The HRD ministry has written to home ministry expressing its inability to interfere into the affairs of the IIM, government officials have said. Earlier, the home ministry had written to the HRD ministry that IIM Ahmedabad had wrongly appointed Rajnish Rai.
“According to the IIM Act, the IIMs are competent to decide their recruitment. There is no scope for the HRD ministry to interfere,” an official said.
Rai had probed the Sohrabuddin case and had arrested several IPS officers, including Vanzara. In 2018, Rai applied for voluntary retirement. The government examined the proposal and suspended him later.
The home ministry felt that Rai continued to be a suspended officer and cannot be appointed in another government institution.

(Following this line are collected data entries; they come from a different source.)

(* ===== verification/Bitmap.v ===== *)
(** * The chunk bitmap allocator: [libhpx::util::Bitmap]

    [libhpx/util/Bitmap.cpp] and [include/libhpx/util/Bitmap.h].  A bitmap is an
    array of 64-bit blocks in which a 1 bit is a free chunk; [reserve] searches for
    an aligned run of free chunks upward, [rreserve] downward, [release] gives a run
    back.  Every operation runs under the bitmap's single lock, so an operation is a
    function from bitmap to bitmap.  An operation is [None] when it would read or
    write outside the block array, or when the fuel of one of its loops is used up;
    the theorems show neither happens on a well-formed bitmap. *)

From S2P Require Import Prelude Math.

(** ** The source *)

Definition BLOCK_BITS : Z := 64.
Definition UINTPTR_MAX : Z := 2 ^ 64 - 1.

Record Bitmap := mkBitmap {
  minAlign_ : Z;
  baseAlign_ : Z;
  nBits_ : Z;
  nBlocks_ : Z;
  min_ : Z;
  max_ : Z;
  blocks_ : list Z;
}.

(** The outcome of a reservation: it returns [LIBHPX_OK] with the offset or [LIBHPX_EINVAL], or
    the program ends in [oom], whose dbg_error prints what was asked for and what is available. *)
Inductive reservation :=
| LIBHPX_OK (i : Z)
| LIBHPX_EINVAL
| Aborted (nbits align available : Z).

Definition new (nbits minAlign baseAlign : Z) : Bitmap :=
  let n := ceil_div nbits BLOCK_BITS in
  mkBitmap minAlign baseAlign nbits n 0 nbits (replicate (Z.to_nat n) UINTPTR_MAX).

Definition BlockIFS (b : Z) : Z := ctzl b.
Definition BlockILS (b : Z) : Z := BLOCK_BITS - clz 64 b - 1.

Definition CreateMask (offset length : Z) : Z :=
  let rshift := if BLOCK_BITS <? length then 0 else BLOCK_BITS - length in
  u64 (Z.shiftl (Z.shiftr UINTPTR_MAX rshift) offset).

Fixpoint match_loop (fuel : nat) (blocks : list Z) (block n nbits mask : Z)
    (f : Z -> Z) : option Z :=
  match fuel with
  | O => None
  | S fuel =>
    if n <? nbits then
      b ← blocks !! Z.to_nat block;
      let mismatch := Z.lxor mask (Z.land mask b) in
      if nz mismatch then Some (u32 (n + f mismatch - BlockIFS mask))
      else
        let n := u32 (n + popcountl mask) in
        match_loop fuel blocks (u32 (block + 1)) n nbits (CreateMask 0 (u32 (nbits - n))) f
    else Some n
  end.

Definition match_ (bm : Bitmap) (bit nbits : Z) (f : Z -> Z) : option Z :=
  let block := bit / BLOCK_BITS in
  let offset := bit mod BLOCK_BITS in
  match_loop (S (length bm.(blocks_))) bm.(blocks_) block 0 nbits (CreateMask offset nbits) f.

Fixpoint findFirstFree_loop (fuel : nat) (blocks : list Z) (block bit max mask : Z)
    : option Z :=
  match fuel with
  | O => None
  | S fuel =>
    if bit <? max then
      b ← blocks !! Z.to_nat block;
      let m := Z.land mask b in
      if nz m then Some (u32 (bit + BlockIFS m - BlockIFS mask))
      else findFirstFree_loop fuel blocks (u32 (block + 1)) (u32 (bit + popcountl mask)) max
             UINTPTR_MAX
    else Some max
  end.

Definition findFirstFree (bm : Bitmap) (bit max : Z) : option Z :=
  let block := bit / BLOCK_BITS in
  let offset := bit mod BLOCK_BITS in
  findFirstFree_loop (S (length bm.(blocks_))) bm.(blocks_) block bit max
    (CreateMask offset BLOCK_BITS).

(** The loops of [set] ([&= ~mask]) and [clear] ([|= mask]). *)
Fixpoint set_loop (fuel : nat) (blocks : list Z) (block nbits mask : Z) : option (list Z) :=
  match fuel with
  | O => None
  | S fuel =>
    if nbits >? 0 then
      b ← blocks !! Z.to_nat block;
      let blocks := <[Z.to_nat block := Z.land b (Z.lxor mask UINTPTR_MAX)]> blocks in
      let nbits := u32 (nbits - popcountl mask) in
      set_loop fuel blocks (u32 (block + 1)) nbits (CreateMask 0 nbits)
    else Some blocks
  end.

Fixpoint clear_loop (fuel : nat) (blocks : list Z) (block nbits mask : Z) : option (list Z) :=
  match fuel with
  | O => None
  | S fuel =>
    if nbits >? 0 then
      b ← blocks !! Z.to_nat block;
      let blocks := <[Z.to_nat block := Z.lor b mask]> blocks in
      let nbits := u32 (nbits - popcountl mask) in
      clear_loop fuel blocks (u32 (block + 1)) nbits (CreateMask 0 nbits)
    else Some blocks
  end.

Definition with_blocks (bm : Bitmap) (bs : list Z) : Bitmap :=
  mkBitmap bm.(minAlign_) bm.(baseAlign_) bm.(nBits_) bm.(nBlocks_) bm.(min_) bm.(max_) bs.

Definition with_min (bm : Bitmap) (m : Z) : Bitmap :=
  mkBitmap bm.(minAlign_) bm.(baseAlign_) bm.(nBits_) bm.(nBlocks_) m bm.(max_) bm.(blocks_).

Definition with_max (bm : Bitmap) (m : Z) : Bitmap :=
  mkBitmap bm.(minAlign_) bm.(baseAlign_) bm.(nBits_) bm.(nBlocks_) bm.(min_) m bm.(blocks_).

Definition set_ (bm : Bitmap) (bit nbits : Z) : option Bitmap :=
  let block := bit / BLOCK_BITS in
  let offset := bit mod BLOCK_BITS in
  with_blocks bm <$>
    set_loop (S (length bm.(blocks_))) bm.(blocks_) block nbits (CreateMask offset nbits).

Definition clear_ (bm : Bitmap) (bit nbits : Z) : option Bitmap :=
  let block := bit / BLOCK_BITS in
  let offset := bit mod BLOCK_BITS in
  with_blocks bm <$>
    clear_loop (S (length bm.(blocks_))) bm.(blocks_) block nbits (CreateMask offset nbits).

Definition countUnusedBlocks (bm : Bitmap) : Z :=
  let unused := foldl (fun acc b => u32 (acc + popcountl b)) 0 bm.(blocks_) in
  let extra := u32 (BLOCK_BITS - bm.(nBits_) mod BLOCK_BITS) in
  i32 (u32 (unused - extra)).

(** The return of LIBHPX_ENOMEM after the dbg_error is never reached. *)
Definition oom (bm : Bitmap) (nbits align : Z) : reservation := Aborted nbits align (countUnusedBlocks bm).

(** [val] and the alignment test of the two searches. *)
Definition align_val (bm : Bitmap) (bit : Z) : Z :=
  u64 (bit * u64 (Z.shiftl 1 bm.(minAlign_)) + u64 (Z.shiftl 1 bm.(baseAlign_))).

(** The inner loop of [reserve]: the next bit with enough trailing zeros. *)
Fixpoint align_up (fuel : nat) (bm : Bitmap) (align bit : Z) : option Z :=
  match fuel with
  | O => None
  | S fuel =>
    if align >? ctzl (align_val bm bit) then align_up fuel bm align (u32 (bit + 1))
    else Some bit
  end.

Definition align_fuel (bm : Bitmap) (align : Z) : nat :=
  Z.to_nat (2 ^ Z.max 0 (align - bm.(minAlign_))).

Fixpoint reserve_loop (fuel : nat) (bm : Bitmap) (nbits align bit : Z)
    : option (option Z) :=
  match fuel with
  | O => None
  | S fuel =>
    bit ← align_up (align_fuel bm align) bm align bit;
    if u32 (bit + nbits) >? bm.(max_) then Some None
    else
      matched ← match_ bm bit nbits BlockILS;
      if matched =? nbits then Some (Some bit)
      else
        bit ← findFirstFree bm (u32 (bit + matched)) bm.(nBits_);
        reserve_loop fuel bm nbits align bit
  end.

Definition reserve (bm : Bitmap) (nbits align : Z) : option (Bitmap * reservation) :=
  if nbits =? 0 then Some (bm, LIBHPX_EINVAL)
  else
    r ← reserve_loop (S (Z.to_nat bm.(nBits_))) bm nbits align bm.(min_);
    match r with
    | None => Some (bm, oom bm nbits align)
    | Some bit =>
      let bm := if bm.(min_) =? bit then with_min bm (u32 (bit + nbits)) else bm in
      bm ← set_ bm bit nbits;
      Some (bm, LIBHPX_OK bit)
    end.

(** The inner loop of [rreserve]; [None] inside is its call of [oom]. *)
Fixpoint align_down (fuel : nat) (bm : Bitmap) (align bit : Z) : option (option Z) :=
  match fuel with
  | O => None
  | S fuel =>
    if align >? ctzl (align_val bm bit) then
      if bit =? 0 then Some None
      else align_down fuel bm align (u32 (bit - 1))
    else Some (Some bit)
  end.

Fixpoint rreserve_loop (fuel : nat) (bm : Bitmap) (nbits align bit matched : Z)
    : option (option Z) :=
  match fuel with
  | O => None
  | S fuel =>
    if negb (matched =? nbits) then
      let shift := u32 (nbits - matched) in
      if bit <? shift then Some None
      else
        r ← align_down (S (Z.to_nat bit)) bm align (u32 (bit - shift));
        match r with
        | None => Some None
        | Some bit =>
          if bit <? bm.(min_) then Some None
          else
            matched ← match_ bm bit nbits BlockIFS;
            rreserve_loop fuel bm nbits align bit matched
        end
    else Some (Some bit)
  end.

Rai has moved Gujarat High Court challenging the suspension. He has contended that the application for voluntary retirement not responded within the notice period would be deemed to have been accepted. The judgment is awaited in the case.
In its response, the HRD ministry has cited the ongoing case in the court as a reason for not interfering into the issue.
Sohrabuddin was killed in an alleged fake encounter in Gujarat in 2005. Amit Shah, the current Union home minister and BJP president, was discharged in the case. All the accused were acquitted in 2017.
Before appointing Rai as a professor in May 2019, IIM Ahmedabad had taken legal opinion which favoured his appointment. Rai is a faculty member in the department of Public Systems Group, which has been promoting research in policy.
After the home ministry took up the matter in June this year, the HRD ministry wrote to IIM Ahmedabad, which cited its academic autonomy. The IIM Act that came into force in 2018 gives full freedom to the institutions on academic and recruitment matters.
This August, R. Subrahmanyam, higher education secretary, had told this newspaper that the HRD ministry would prefer to leave the issue to the IIM.
“The IIMs are autonomous bodies. We do not want to interfere into their affairs. They are competent to take their decisions. However, they should follow the process laid down in their statute. Where the statute is silent, they should follow government rules,” Subrahmanyam had said.
The Telegraph had sent separate emails on August 22 to the home ministry, IIM Ahmedabad and Rai to understand their perspectives on the issue. No response has been received till date.